As you see, re-running your code will give a different estimate of the empirical probabilities thus resembling variation in new semesters of students taking the course. When doing simulation-based experiments this is a bad property as it means that we are unable to reproduce the exact results seen once. Luckily, we can fix the pseudo-randomness in Python, thereby ensure reproducibility.

**Task I.2:** For some reason, the popularity of the course changed dramatically from one to another semester resulting in a total of $N=10{,}000$ registered course participants. Say our survey statistics about passing the exam and attending the course remain unchanged, how will this increase in students affect your simulation estimates?

- *Answer:*

**Task I.3:** Use `np.random.seed()` to fix the pseudo-randomness. Verify that the estimated proabilities now remain unchanged when re-running the code. 

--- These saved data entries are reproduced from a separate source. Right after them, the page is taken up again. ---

Lemma read_bytes_line p s f :
  one_line p = true → read_bytes (p +:+ newline +:+ s) f = (p +:+ newline, NoError, s).
Proof.
  unfold one_line. induction p as [|c p IH]; [done|]. cbn [string_forallb]. rewrite andb_true_iff, negb_true_iff.
  intros [Hc Hp]. unfold end_of_line in Hc. rewrite bool_decide_eq_false in Hc.
  rewrite !sapp_cons. cbn [read_bytes]. rewrite bool_decide_eq_false_2 by tauto. by rewrite IH.
Qed.

Lemma trim_right_line p : one_line p = true → trim_right (p +:+ newline) = p.
Proof.
  unfold one_line. induction p as [|c p IH]; [done|]. cbn [string_forallb]. rewrite andb_true_iff, negb_true_iff.
  intros [Hc Hp]. rewrite sapp_cons. cbn [trim_right]. by rewrite IH, Hc, andb_false_r.
Qed.

(** Every call consumes a byte until the end. *)
Lemma read_bytes_unread s f line err unread :
  read_bytes s f = (line, err, unread) →
  String.length unread = (String.length s - String.length line)%nat
  ∧ (String.length line <= String.length s)%nat
  ∧ (err = NoError → line ≠ "") ∧ (err ≠ NoError → unread = "").
Proof.
  revert line err unread. induction s as [|c s IH]; intros line err unread; simpl.
  - destruct f; intros [= <- <- <-]; by split_and!.
  - case_bool_decide; [intros [= <- <- <-]; simpl; split_and!; [lia..|done|done]|].
    destruct (read_bytes s f) as [[l1 e1] u1] eqn:E. intros [= <- <- <-].
    destruct (IH _ _ _ eq_refl) as (H1 & H2 & H3 & H4). simpl. split_and!; [lia|lia|done|done].
Qed.

Section Reading.
Variable jsonUnmarshal : string → result Event.

Notation read_loop := (read_loop jsonUnmarshal).

(** The fuel of readOne is enough for every file and every way it may end. *)
Lemma read_loop_fuel path filters fuel r lineNo events :
  (String.length (rd_rest r) < fuel)%nat → read_loop fuel path filters r lineNo events ≠ None.
Proof.
  revert r lineNo events. induction fuel as [|fuel IH]; intros r lineNo events Hf; [lia|].
  cbn [LogRead.read_loop]. destruct (read_bytes (rd_rest r) (rd_failure r)) as [[line err] unread] eqn:E.
  destruct (read_bytes_unread _ _ _ _ _ E) as (H1 & H2 & H3 & H4).
  assert (∀ n evs, (line ≠ "" → read_loop fuel path filters (mkReader unread (rd_failure r)) n evs ≠ None)) as Hnext.
  { intros n evs Hne. apply IH. simpl. destruct line; [done|]. simpl in *. lia. }
  assert (line ≠ "" → match jsonUnmarshal (trim_right line) with
    | Err e => Some (Err (errors_Wrap ("decode event log " +:+ read_position path (lineNo + 1)) e))
    | Ok event => if negb (match_event event filters)
        then read_loop fuel path filters (mkReader unread (rd_failure r)) (lineNo + 1) events
        else match err with
             | AtEOF => Some (Ok (events ++ [event]))
             | _ => read_loop fuel path filters (mkReader unread (rd_failure r)) (lineNo + 1) (events ++ [event])
             end
    end ≠ None) as Hline.
  { intros Hne. destruct (jsonUnmarshal _) as [ev|e]; [|done]. destruct (negb _); [by apply Hnext|].
    destruct err; [by apply Hnext|done|by apply Hnext]. }
  destruct err; [by apply Hline; apply H3|destruct line; [done|by apply Hline]|done].
Qed.

(** [decodes s evs]: [s] is complete lines, which decode to [evs]. *)
Inductive decodes : string → list Event → Prop :=
| decodes_nil : decodes "" []
| decodes_line p ev s evs :
    one_line p = true → jsonUnmarshal p = Ok ev → decodes s evs →
    decodes (p +:+ newline +:+ s) (ev :: evs).

Lemma decodes_single p ev : one_line p = true → jsonUnmarshal p = Ok ev → decodes (p +:+ newline) [ev].
Proof.
  intros H1 H2. replace (p +:+ newline) with (p +:+ newline +:+ "") by (by rewrite sapp_nil_r).
  constructor; [done..|constructor].
Qed.

Lemma decodes_app a b ea eb : decodes a ea → decodes b eb → decodes (a +:+ b) (ea ++ eb).
Proof.
  induction 1 as [|p ev s evs Hp Hev _ IH]; [done|]. intros Hb. rewrite !sapp_assoc. simpl.
  constructor; auto.
Qed.

Lemma line_inj p q s t :
  one_line p = true → one_line q = true → p +:+ newline +:+ s = q +:+ newline +:+ t → p = q ∧ s = t.
Proof.
  intros Hp Hq E. pose proof (read_bytes_line p s None Hp) as H1. rewrite E, read_bytes_line in H1 by done.
  injection H1 as E1 ->. split; [|done]. by apply sapp_inj_r in E1.
Qed.

Lemma decodes_split a b ea e :
  decodes a ea → decodes (a +:+ b) e → ∃ eb, e = ea ++ eb ∧ decodes b eb.
Proof.
  intros Ha. revert e. induction Ha as [|p ev s evs Hp Hev _ IH]; intros e He; [by exists e|].
  rewrite !sapp_assoc in He. inversion He as [Enil|q ev' s' evs' Hq Hev' Hs' E].
  - by destruct p.
  - subst. apply line_inj in E as [-> ->]; [|done..]. rewrite Hev in Hev'. injection Hev' as <-.
    destruct (IH _ Hs') as (eb & -> & Hb). by exists eb.
Qed.

Lemma decodes_inj s e1 e2 : decodes s e1 → decodes s e2 → e1 = e2.
Proof.
  intros H1 H2. rewrite <- (sapp_nil_r s) in H2. destruct (decodes_split _ _ _ _ H1 H2) as (eb & -> & Hb).
  inversion Hb as [|p]; [by rewrite app_nil_r|]. by destruct p.
Qed.

Lemma read_loop_decodes path filters s evs fuel lineNo events :
  decodes s evs → (length evs < fuel)%nat →
  read_loop fuel path filters (mkReader s None) lineNo events
  = Some (Ok (events ++ filter (λ ev, match_event ev filters = true) evs)).
Proof.
  intros Hd. revert fuel lineNo events. induction Hd as [|p ev s evs Hp Hev _ IH]; intros fuel lineNo events Hf.
  - destruct fuel; [lia|]. simpl. by rewrite app_nil_r.
  - destruct fuel as [|fuel]; [lia|]. simpl in Hf. cbn [LogRead.read_loop rd_rest rd_failure].
    rewrite read_bytes_line, trim_right_line, Hev by done.
    destruct (match_event ev filters) eqn:Hm; cbn [negb].
    + rewrite IH by lia. rewrite filter_cons_True by done. by rewrite <- app_assoc.
    + rewrite IH by lia. rewrite filter_cons_False by (by rewrite Hm). done.
Qed.

Lemma decodes_length s evs : decodes s evs → (length evs <= String.length s)%nat.
Proof.
  induction 1 as [|p ev s evs _ _ _ IH]; simpl; [lia|]. rewrite !slength_app. simpl. lia.
Qed.

(** ** A file system that answers truthfully *)
Definition read_step (X : Type) (e : readE X) : logfs → X → logfs → Prop :=
  match e in readE X return logfs → X → logfs → Prop with
  | RStat p => λ fs x fs', fs' = fs ∧ (x = None ↔ content fs p ≠ None)
  | ROpen p => λ fs x fs', fs' = fs ∧ ∀ c, content fs p = Some c → x = Ok (mkReader c None)
  end.

Notation wp := (wp read_step).

Section Log.
Variable l : Logger.
Let path := lg_path l.
Implicit Types fs : logfs.

(** Every file of the log holds complete, decodable lines: [evs i] are the
    events of the i-th backup, [evs 0] those of the log itself. *)
Definition log_ok fs (n : nat) (evs : nat → list Event) : Prop :=
  ∀ i, (i <= n)%nat → decodes (default "" (content fs (slot l i))) (evs i).

(** The events of the backups from [n] down, then of the log. *)
Fixpoint events_from (evs : nat → list Event) (n : nat) : list Event :=
  evs n ++ match n with O => [] | S n' => events_from evs n' end.

Lemma history_decodes fs n evs : log_ok fs n evs → decodes (history l fs n) (events_from evs n).
Proof.
  intros Hok. induction n as [|n IH].
  - cbn [history events_from]. apply decodes_app; [by apply Hok|constructor].
  - cbn [history events_from]. apply decodes_app; [by apply Hok|]. apply IH. intros i Hi. apply Hok. lia.
Qed.

(** The events selected from the slots listed. *)
Definition chosen (filters : Filters) (evs : nat → list Event) (slots : list nat) : list Event :=
  filter (λ ev, match_event ev filters = true) (slots ≫= evs).

Lemma readOne_spec filters fs n evs i Q :
  log_ok fs n evs → (i <= n)%nat → content fs (slot l i) ≠ None →
  Q (Ok (chosen filters evs [i])) fs →
  wp (readOne jsonUnmarshal (slot l i) filters) Q fs.
Proof.
  intros Hok Hi Hc HQ. unfold readOne. apply wp_trigger_seq. intros x fs' [-> Hx].
  specialize (Hok i Hi). destruct (content fs (slot l i)) as [c|] eqn:E; [|done]. rewrite (Hx c eq_refl).
  simpl in Hok. cbv beta iota. unfold read_fuel. cbn [rd_rest].
  rewrite (read_loop_decodes _ _ _ _ _ _ _ Hok) by (pose proof (decodes_length _ _ Hok); lia).
  simpl. unfold chosen in HQ. simpl in HQ. by rewrite app_nil_r in HQ.
Qed.

Lemma read_paths_spec filters fs n evs slots acc Q :
  log_ok fs n evs → (∀ i, i ∈ slots → (i <= n)%nat ∧ content fs (slot l i) ≠ None) →
  Q (Ok (acc ++ chosen filters evs slots)) fs →
  wp (read_paths jsonUnmarshal (slot l <$> slots) filters acc) Q fs.
Proof.
  intros Hok. revert acc. induction slots as [|i slots IH]; intros acc Hs HQ.
  { unfold chosen in HQ. simpl in *. by rewrite app_nil_r in HQ. }
  cbn [fmap list_fmap read_paths]. apply wp_bind.
  eapply readOne_spec; [done|apply Hs; by left|apply Hs; by left|].
  apply IH; [intros j Hj; apply Hs; by right|].
  unfold chosen in *. simpl in *. by rewrite app_nil_r, <- app_assoc, <- filter_app.
Qed.

(** The backups that exist, oldest first. *)
Fixpoint present fs (i : nat) : list nat :=
  match i with
  | O => []
  | S i' => (if content fs (slot l i) then [i] else []) ++ present fs i'
  end.

Lemma present_spec fs n i : i ∈ present fs n → (1 <= i <= n)%nat ∧ content fs (slot l i) ≠ None.
Proof.
  induction n as [|n IH]; cbn [present]; [by intros ?%elem_of_nil|].
  intros [Hi|Hi]%elem_of_app; [|destruct (IH Hi); split; [lia|done]].
  destruct (content fs (slot l (S n))) eqn:E; [|by apply elem_of_nil in Hi].
  apply list_elem_of_singleton in Hi. subst i. rewrite E. split; [lia|done].
Qed.

Lemma absent_slots fs n :
  present fs n ++ (if content fs (slot l 0) then [0%nat] else []) = [] →
  ∀ i, (i <= n)%nat → content fs (slot l i) = None.
Proof.
  intros [Hp H0]%app_nil. induction n as [|n IH]; intros i Hi.
  - assert (i = 0%nat) as -> by lia. by destruct (content fs (slot l 0)).
  - cbn [present] in Hp. apply app_nil in Hp as [H1 H2].
    destruct (decide (i = S n)) as [->|Hne]; [by destruct (content fs (slot l (S n)))|].
    apply IH; [done|lia].
Qed.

#### Law of Total Probability

In many scenarios, we are not able of directly measure the marginal probability of an event, e.g. $P(A)$. Measuring student attendence can be difficult, yet we do know the conditional probabilities of attending the course given pass/not pass from the follow-up survey. The law of total probability allows us to compute the marginal probability $P(A)$ by summing over mutually exclusive events $P_i$:
$$
    P(A) = \sum_i P(A \mid P_i) \, P(P_i) = P(A \mid P) \, P(P) + P(A \mid \neg P) \, P(\neg P) 
$$

**Task I.4:** Compute the total probability of attending the course, i.e. $P(A)$, using the law of total probability.

In [None]:
# YOUR CODE HERE
raise NotImplementedError()

#### Independence

The two events $A$ and $P$ are independent if knowing that one occurs does not change the probability of the other, i.e.
$$
    P(A \cap P) = P(A) \ P(P)
$$
Otherwise, the events are dependent.

**Task I.5:** Check if course attendance and passing the exam are independent using your previous calculation. Explain your result.

- *Answer:* 

In [None]:
# YOUR CODE HERE
raise NotImplementedError()

#### Bayes' theorem

We now have all the building blocks for establishing Bayes’ theorem that allows us to reverse conditional probabilities, computing the probability of a cause given an observed effect, i.e.
$$
    P(P \mid A) = \frac{P(A \cap P)}{P(A)} = \frac{P(A \mid P)P(P)}{P(A)} = \frac{P(A \mid P) \ P(P)}{P(A \mid P) \, P(P) + P(A \mid \neg P) \, P(\neg P) }
$$
As you can see, Bayes' theorem uses the relation between the joint and conditional probability, the law of large numbers and the complement rule. Similarly we can use Bayes' theorem to compute the probability of a cause given not observing an effect, i.e.
$$
    P(P \mid \neg A) = \frac{P(\neg A \cap P)}{P(\neg A)} = \frac{P(\neg A \mid P)P(P)}{P(\neg A)} = \frac{(1 - P(A \mid P)) P(P)}{1 - P(A)} = \frac{(1 - P(A \mid P)) P(P)}{1 - P(A \mid P) \, P(P) + P(A \mid \neg P) \, P(\neg P) }
$$

**Task I.5:** Estimate the probabilities that:
1) a student passed given that they attended the course sessions.
2) a student passed given that they did not attend the course sessions.
3) a student did not pass given that they attended the course sessions.
4) a student did not pass given that they did not attend the course sessions. 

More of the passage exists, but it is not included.